RISKS.ID, Jakarta – Harga minyak sawit tercatat mengalami lonjakan ke level tertinggi dalam hampir tiga pekan terakhir.
Kenaikan ini dipicu oleh keputusan pemerintah India yang memangkas bea masuk untuk sejumlah minyak nabati, termasuk minyak sawit dan minyak biji bunga matahari.
Dikutip dari Bloomberg, Selasa (3/6/2025), kebijakan tersebut diberlakukan mulai 31 Mei 2025, sebagai bagian dari upaya pemerintah India untuk menekan harga eceran minyak goreng di dalam negeri.

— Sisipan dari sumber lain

(** * TensorDataContainer: the nested-literal tensor builder

    A shallow embedding of
    [torch/csrc/api/src/detail/TensorDataContainer.cpp] and the
    verification of its specification.

    Layout of the development:
    - the element kinds, scalars and errors of c10;
    - the tensor runtime (ATen) as a small recording backend;
    - the container, its constructors, accessors, [convert_to_tensor],
      [fill_tensor] and [pretty_print_recursive];
    - the theorems. *)

From Stdlib Require Import ZArith SpecFloat.
From stdpp Require Import base tactics option list numbers strings pretty.

Open Scope Z_scope.

(** ** c10: element kinds, devices, scalars *)

(** The kinds enumerated by [AT_FORALL_SCALAR_TYPES_AND3(Bool, Half, BFloat16, _)],
    named as the [at::k##S] constants the source uses, and
    [at::ScalarType::Undefined]. *)
Inductive ScalarType : Set :=
| kByte | kChar | kShort | kInt | kLong | kFloat | kDouble
| kBool | kHalf | kBFloat16
| Undefined.

#[global] Instance ScalarType_eq_dec : EqDecision ScalarType.
Proof. solve_decision. Defined.

Inductive Device : Set := kCPU | kCUDA.

#[global] Instance Device_eq_dec : EqDecision Device.
Proof. solve_decision. Defined.

(** [c10::Scalar]: a tagged payload.  Integral kinds are stored widened to
    [int64_t], floating kinds widened to [double], [bool] as itself.  A
    floating value is an IEEE-754 datum ([spec_float]); widening a half, a
    bfloat16 or a float to double is exact, so the datum is kept as it is. *)
Inductive c10_Scalar : Set :=
| HAS_d (v : spec_float)
| HAS_i (v : Z)
| HAS_b (v : bool).

(** The C++ type [T] paired with the kind [S] by the [TENSOR(T, S)] macro.
    No constructor is generated for [Undefined]. *)
Definition cpp_type (S : ScalarType) : Set :=
  match S with
  | kByte | kChar | kShort | kInt | kLong => Z
  | kFloat | kDouble | kHalf | kBFloat16 => spec_float
  | kBool => bool
  | Undefined => Empty_set
  end.

(** The implicit conversion [T -> c10::Scalar] performed by [scalar_(value)]. *)
Definition to_Scalar {S : ScalarType} : cpp_type S -> c10_Scalar :=
  match S with
  | kByte | kChar | kShort | kInt | kLong => HAS_i
  | kFloat | kDouble | kHalf | kBFloat16 => HAS_d
  | kBool => HAS_b
  | Undefined => fun v => match v with end
  end.

(** ** Errors and outcomes *)

(** What a failed check throws.  The two [TORCH_CHECK]s of the list
    constructor carry the values their messages print (the expected and the
    offending sizes, resp. kinds); the accessors' [TORCH_CHECK]s and the
    [TORCH_INTERNAL_ASSERT]s carry their message.  The messages of the list
    constructor also print the two sub-lists; that text is left out (on
    containers built by the constructors below, printing returns). *)
Inductive c10_Error : Type :=
| ShapeMismatch (expected got : list Z)
| KindMismatch (expected got : ScalarType)
| Misuse (msg : string)
| InternalAssert (msg : string)
| NotImplemented (name : string) (S : ScalarType)
| BackendError (msg : string).

(** A call returns, throws, or has no defined behaviour (a read past the
    end of an array). *)
Inductive outcome (A : Type) : Type :=
| Ok (a : A)
| Throw (e : c10_Error)
| UndefinedBehavior.

Arguments Ok {A} a.
Arguments Throw {A} e.
Arguments UndefinedBehavior {A}.

#[global] Instance outcome_ret : MRet outcome := fun A a => Ok a.
#[global] Instance outcome_bind : MBind outcome := fun A B f m =>
  match m with
  | Ok a => f a
  | Throw e => Throw e
  | UndefinedBehavior => UndefinedBehavior
  end.

(** [TORCH_CHECK(cond, ...)] and [TORCH_INTERNAL_ASSERT(cond, ...)]. *)
Definition TORCH_CHECK (cond : bool) (e : c10_Error) : outcome unit :=
  if cond then Ok () else Throw e.

Definition TORCH_INTERNAL_ASSERT (cond : bool) (msg : string) : outcome unit :=
  if cond then Ok () else Throw (InternalAssert msg).

(** ** ATen: tensors *)

(** [at::TensorOptions], with [device()] and [dtype()] already resolved to
    their defaults when unset. *)
Record TensorOptions : Set := mkTensorOptions {
  opt_device : Device;
  opt_dtype : ScalarType;
  opt_is_variable : bool }.

(** [at::TensorOptions()]: CPU, the default dtype, not a variable. *)
Definition TensorOptions_default : TensorOptions :=
  mkTensorOptions kCPU kFloat false.

(** [options.device(d)] and [options.is_variable(b)] return updated copies. *)
Definition TensorOptions_device (o : TensorOptions) (d : Device) : TensorOptions :=
  mkTensorOptions d (opt_dtype o) (opt_is_variable o).

Definition TensorOptions_is_variable (o : TensorOptions) (b : bool) : TensorOptions :=
  mkTensorOptions (opt_device o) (opt_dtype o) b.

(** A defined tensor is a view into a storage of the backend: the storage's
    number, the offset of the view's first cell, and the view's sizes (the
    views met here are contiguous, row-major). *)
Record TensorImpl : Set := mkTensorImpl {
  t_storage : nat;
  t_offset : nat;
  t_sizes : list Z;
  t_dtype : ScalarType;
  t_device : Device;
  t_is_variable : bool }.

(** [at::Tensor] is a handle that may be undefined (the default-constructed
    [tensor_] member of a container that is not of [Tensor] type). *)
Definition at_Tensor : Set := option TensorImpl.

(** ** The container *)

(** [enum class TensorDataContainerType { Scalar, InitList, Tensor }]. *)
Module TensorDataContainerType.
Inductive t : Set := Scalar | InitList | Tensor.
#[global] Instance eq_dec : EqDecision t.
Proof. solve_decision. Defined.
End TensorDataContainerType.

(** The members of [struct TensorDataContainer].  [init_list_] is the
    sequence the caller's brace list holds; the size of an in-memory array
    of containers is far below [2^63], so the [size_t] to [int64_t]
    conversions of its length are value preserving and lengths are read in
    [Z] directly. *)
#[local] Unset Elimination Schemes.
Inductive TensorDataContainer : Type := mkTensorDataContainer {
  sizes_ : list Z;
  scalar_type_ : ScalarType;
  type_ : TensorDataContainerType.t;
  scalar_ : c10_Scalar;
  init_list_ : list TensorDataContainer;
  tensor_ : at_Tensor }.
#[local] Set Elimination Schemes.

(** Members without an initializer are default-constructed:
    [c10::Scalar()] is the integer zero, [std::initializer_list] is empty,
    [at::Tensor] is undefined. *)
Definition Scalar_default : c10_Scalar := HAS_i 0.

(** [const std::vector<int64_t>& sizes() const] *)
Definition sizes (c : TensorDataContainer) : list Z := sizes_ c.

(** [const c10::ScalarType& scalar_type() const] *)
Definition scalar_type (c : TensorDataContainer) : ScalarType := scalar_type_ c.

(** [TensorDataContainer::TensorDataContainer()] *)
Definition TensorDataContainer_default : TensorDataContainer :=
  mkTensorDataContainer [0] Undefined TensorDataContainerType.InitList
    Scalar_default [] None.

(** [TensorDataContainer::TensorDataContainer(T value)], one per [(T, S)]. *)
Definition TensorDataContainer_value (S : ScalarType) (value : cpp_type S)
  : TensorDataContainer :=
  mkTensorDataContainer [] S TensorDataContainerType.Scalar
    (to_Scalar value) [] None.

(** The loop of the list constructor: for every element, first the sizes
    check, then the scalar type check. *)
Fixpoint check_sub_lists (first_elem : TensorDataContainer)
    (elems : list TensorDataContainer) : outcome unit :=
  match elems with
  | [] => Ok ()
  | elem :: rest =>
      TORCH_CHECK (bool_decide (sizes elem = sizes first_elem))
        (ShapeMismatch (sizes first_elem) (sizes elem));;
      TORCH_CHECK (bool_decide (scalar_type elem = scalar_type first_elem))
        (KindMismatch (scalar_type first_elem) (scalar_type elem));;
      check_sub_lists first_elem rest
  end.

(** [TensorDataContainer::TensorDataContainer(std::initializer_list<TensorDataContainer>)].
    The member initializer reads [init_list.begin()->scalar_type()] before
    anything else: on an empty list that is a read past the end. *)
Definition TensorDataContainer_init_list (init_list : list TensorDataContainer)
  : outcome TensorDataContainer :=
  match init_list with
  | [] => UndefinedBehavior
  | first_elem :: _ =>
      check_sub_lists first_elem init_list;;
      Ok (mkTensorDataContainer
            (Z.of_nat (length init_list) :: sizes first_elem)
            (scalar_type first_elem)
            TensorDataContainerType.InitList
            Scalar_default init_list None)
  end.

(** [bool is_scalar() const] etc. *)
Definition is_scalar (c : TensorDataContainer) : bool :=
  bool_decide (type_ c = TensorDataContainerType.Scalar).

Definition is_init_list (c : TensorDataContainer) : bool :=
  bool_decide (type_ c = TensorDataContainerType.InitList).

Definition is_tensor (c : TensorDataContainer) : bool :=
  bool_decide (type_ c = TensorDataContainerType.Tensor).

(** [const c10::Scalar& scalar() const] *)
Definition scalar (c : TensorDataContainer) : outcome c10_Scalar :=
  TORCH_CHECK (is_scalar c)
    (Misuse "Can only call `scalar()` on a TensorDataContainer that has `is_scalar() == true`");;
  Ok (scalar_ c).

(** [const std::initializer_list<TensorDataContainer>& init_list() const] *)
Definition init_list (c : TensorDataContainer) : outcome (list TensorDataContainer) :=
  TORCH_CHECK (is_init_list c)
    (Misuse "Can only call `init_list()` on a TensorDataContainer that has `is_init_list() == true`");;
  Ok (init_list_ c).

(** [const at::Tensor& tensor() const] *)
Definition tensor (c : TensorDataContainer) : outcome at_Tensor :=
  TORCH_CHECK (is_tensor c)
    (Misuse "Can only call `tensor()` on a TensorDataContainer that has `is_tensor() == true`");;
  Ok (tensor_ c).

(** ** ATen: the backend, with a call log

    The tensor runtime is not part of the file under study.  It is modelled
    as a state holding the storages, the two thread-local modes, and a log
    of the calls made to it, each stamped with the modes in force (a
    "spying backend"). *)

Inductive Call : Set :=
| scalar_tensor_call   (* at::scalar_tensor *)
| empty_call           (* at::empty *)
| tensor_call          (* at::native::tensor *)
| fill_call            (* Tensor::fill_ *)
| index_call           (* Tensor::operator[] *)
| to_call.             (* Tensor::to *)

#[global] Instance Call_eq_dec : EqDecision Call.
Proof. solve_decision. Defined.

Sebagai respons pasar, harga kontrak berjangka minyak sawit di Bursa Malaysia naik hingga 2,6% pada perdagangan Selasa. Sebelumnya, bursa di Malaysia tidak beroperasi pada hari Senin karena libur nasional.
Analis senior dari IcebergX Sdn Bhd, David Ng, menyebut kenaikan harga ini turut ditopang oleh penguatan harga minyak mentah global yang meningkatkan daya tarik minyak sawit sebagai bahan baku bioenergi, serta adanya peningkatan ekspor dari Malaysia. Namun, kebijakan India ini tidak serta-merta menguntungkan semua pihak.
Dilansir dari The Edge Malaysia, pemangkasan bea masuk atas minyak nabati mentah, termasuk crude palm oil (CPO), berpotensi memberikan tekanan terhadap industri pemurnian minyak sawit, khususnya di Indonesia.
Dalam laporan riset CIMB Securities, disebutkan bahwa pengurangan bea masuk tersebut memperkecil selisih tarif antara minyak mentah dan minyak olahan, sehingga menurunkan daya saing pelaku pemurnian di negara produsen seperti Indonesia dan Malaysia, dibandingkan dengan pelaku penyulingan domestik di India.
“Persaingan dalam memperoleh pasokan bahan baku CPO diperkirakan akan semakin ketat,” tulis CIMB dalam laporannya.
Selain itu, kebijakan ini juga dinilai bisa berdampak pada petani minyak nabati di India akibat tekanan harga dari meningkatnya volume impor.
CIMB juga mencatat bahwa perusahaan Malaysia seperti Kuala Lumpur Kepong Bhd dan SD Guthrie Bhd memiliki eksposur yang cukup besar terhadap fasilitas pemurnian di Indonesia. Keputusan India untuk memangkas tarif dapat mengurangi insentif bagi negara tersebut untuk mengimpor CPO dari luar negeri, termasuk dari Indonesia.
Sebelumnya, struktur tarif impor India yang lebih tinggi terhadap minyak olahan mendorong negara tersebut untuk lebih banyak mengimpor CPO guna diproses di dalam negeri. Kini, dengan penyesuaian kebijakan, bea masuk dasar untuk minyak nabati mentah ditetapkan sebesar 10%, ditambah pungutan infrastruktur pertanian 5% dan surcharge kesejahteraan sosial 10%, sehingga tarif efektifnya menjadi 16,5%, turun dari sebelumnya 27,5%.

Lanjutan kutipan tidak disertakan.